• **AVAILABLE DATA**:
Lemma emap_size l : NoDup (keys l) -> Z.of_nat (size (emap l)) = zlen l.
Proof.
  intros Hn. unfold emap. induction l as [|e l IH]; [done|].
  apply NoDup_cons in Hn as [Hc Hn]. cbn. rewrite map_size_insert_None by (by apply emap_none).
  rewrite zlen_cons. rewrite <- (IH Hn). unfold emap. lia.
Qed.

Lemma emap_delete l e l' : l ≡ₚ e :: l' -> NoDup (keys l) ->
  emap l' = delete (canon e.(e_k)) (emap l) /\ NoDup (keys l') /\ emap l !! canon e.(e_k) = Some e.(e_v).
Proof.
  intros Hp Hn. assert (Hn' : NoDup (keys (e :: l'))) by (unfold keys in *; by rewrite <- Hp).
  rewrite (emap_perm l (e :: l') Hp Hn). apply NoDup_cons in Hn' as [Hc Hn']. cbn. split; [|split; [done|]].
  - by rewrite delete_insert_id by (by apply emap_none).
  - by rewrite lookup_insert_eq.
Qed.

Definition plain (h : ks_hash) : Prop :=
  Forall (fun e => e.(e_flags) = h.(flags) /\ e.(e_destructor) = None) (entries h) /\
  h.(destructor) = None /\ has h.(flags) KS_HASH_FLAG_FREE_VALUE = false /\
  has h.(flags) KS_HASH_FLAG_DUP_CHECK = true.

(** [abstracts h m]: the DUP_CHECK table [h] holds the map [m]. *)
Definition abstracts (h : ks_hash) (m : gmap (list Z) Z) : Prop :=
  wf h /\ uniq h /\ plain h /\ amap h = m.

Definition same_locks (h h' : ks_hash) : Prop :=
  h'.(w_held) = h.(w_held) /\ h'.(r_held) = h.(r_held) /\ h'.(readers) = h.(readers).

Lemma wf_locks h w r rd : wf h -> wf (set_locks w r rd h).
Proof. by intros []. Qed.

Lemma abstracts_locks h m w r rd : abstracts h m -> abstracts (set_locks w r rd h) m.
Proof. intros (Hw & ?). split; [by apply wf_locks|done]. Qed.

(** The removal on the map. *)
Lemma remove_at_map h m k hv :
  abstracts h m -> zlen (entries h) < 4294967296 -> dom k -> hf k = Ok hv ->
  exists ev h', remove_at h k hv (indexFor h.(tablelength) hv) = Ok (default 0 (m !! canon k), ev, h') /\
    abstracts h' (delete (canon k) m) /\ Forall (fun e => canon e.(e_k) <> canon k) (entries h') /\
    zlen (entries h') <= zlen (entries h) /\ h'.(tablelength) = h.(tablelength) /\
    h'.(flags) = h.(flags) /\ same_locks h h' /\ h'.(loadlimit) = h.(loadlimit).
Proof.
  intros (Hw & Hu & Hpl & <-) Hsz Hk Hhv.
  destruct (remove_at_ok h k hv Hw Hsz Hk Hhv) as [(e & t & -> & Hc & Hp & Hw')|[-> Hno]].
  - destruct (emap_delete _ _ _ Hp Hu) as (Hdel & Hnd & Hlk).
    assert (Hlook : amap h !! canon k = Some (e_v e)) by (rewrite <- Hc; exact Hlk).
    rewrite Hlook. destruct Hpl as (Hfl & Hde & Hfv & Hdup).
    assert (Hfl' : Forall (fun e => e.(e_flags) = h.(flags) /\ e.(e_destructor) = None) (e :: concat t))
      by (by rewrite <- Hp).
    apply Forall_cons in Hfl' as [[He1 He2] Hfl'].
    assert (Hrel : (release h e).2 = e_v e) by (unfold release; by rewrite He1, He2, Hde, Hfv).
    rewrite Hrel. eexists _, _. split; [done|]. split; [|split; [|split; [|done]]].
    + split; [done|]. split; [exact Hnd|]. split; [done|]. rewrite <- Hc. exact Hdel.
    + unfold uniq in Hu. rewrite Hp in Hu. apply NoDup_cons in Hu as [Hni _].
      apply Forall_forall. intros e' Hin E. apply Hni. rewrite Hc, <- E.
      apply list_elem_of_fmap. by exists e'.
    + unfold zlen. rewrite Hp. simpl. unfold entries. simpl. lia.
  - pose proof (keys_no _ _ Hno) as Hnk. pose proof (emap_none _ _ Hnk) as Hnone.
    change (amap h) with (emap (entries h)). rewrite Hnone. eexists _, _. split; [done|].
    rewrite delete_id by done. done.
Qed.

Lemma search_map h m k :
  abstracts h m -> dom k -> ks_hash_search h k false = Ok (default 0 (m !! canon k), h).
Proof.
  intros (Hw & Hu & _ & <-) Hk. destruct (hash_total k Hk) as [hv Hhv].
  unfold ks_hash_search. cbn [negb orb ks_assert mbind res_bind]. rewrite (w_hash h Hw), Hhv. cbn [mbind res_bind].
  destruct (bucket_lookup h hv Hw) as (chain & Ec & -> & Hch & _). cbn [mbind res_bind].
  destruct (chain_search_ok h k hv chain Hw Hk Hhv Hch) as [(e & Hin & Hc & ->)|[-> Hno]]; cbn [mbind res_bind].
  - assert (amap h !! canon k = Some (e_v e)) as ->; [|done].
    apply elem_of_list_to_map; [by rewrite keys_fst|]. apply list_elem_of_fmap. exists e.
    split; [by rewrite Hc|]. apply elem_of_concat. eauto.
  - pose proof (not_elsewhere h k hv chain Hw Hk Hhv Ec Hno) as Hno'.
    change (amap h) with (emap (entries h)). by rewrite (emap_none _ _ (keys_no _ _ Hno')).
Qed.

(** The expansion does not look at the count. *)
Lemma expand_count h n :
  ks_hash_expand (set_table h.(table) n h.(next_id) h) =
  h' ← ks_hash_expand h; Ok (set_table h'.(table) n h'.(next_id) h').
Proof.
  unfold ks_hash_expand. cbn [set_table primeindex table].
  destruct (primeindex h =? prime_table_length - 1); [done|].
  destruct (ld primes (primeindex h + 1)) as [sz|]; [|done]. cbn [mbind res_bind].
  by destruct (move_table sz (table h) (replicate (Z.to_nat sz) [])).
Qed.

• **TASK DIRECTIONS**: In the listing above, find the line containing "- by rewrite lookup_insert_eq." and the line containing "Proof. by intros []. Qed.", then quote both, plus every line between them, exactly as written.

• **RESULT OF THE EXERCISE**:
  - by rewrite lookup_insert_eq.
Qed.

Definition plain (h : ks_hash) : Prop :=
  Forall (fun e => e.(e_flags) = h.(flags) /\ e.(e_destructor) = None) (entries h) /\
  h.(destructor) = None /\ has h.(flags) KS_HASH_FLAG_FREE_VALUE = false /\
  has h.(flags) KS_HASH_FLAG_DUP_CHECK = true.

(** [abstracts h m]: the DUP_CHECK table [h] holds the map [m]. *)
Definition abstracts (h : ks_hash) (m : gmap (list Z) Z) : Prop :=
  wf h /\ uniq h /\ plain h /\ amap h = m.

Definition same_locks (h h' : ks_hash) : Prop :=
  h'.(w_held) = h.(w_held) /\ h'.(r_held) = h.(r_held) /\ h'.(readers) = h.(readers).

Lemma wf_locks h w r rd : wf h -> wf (set_locks w r rd h).
Proof. by intros []. Qed.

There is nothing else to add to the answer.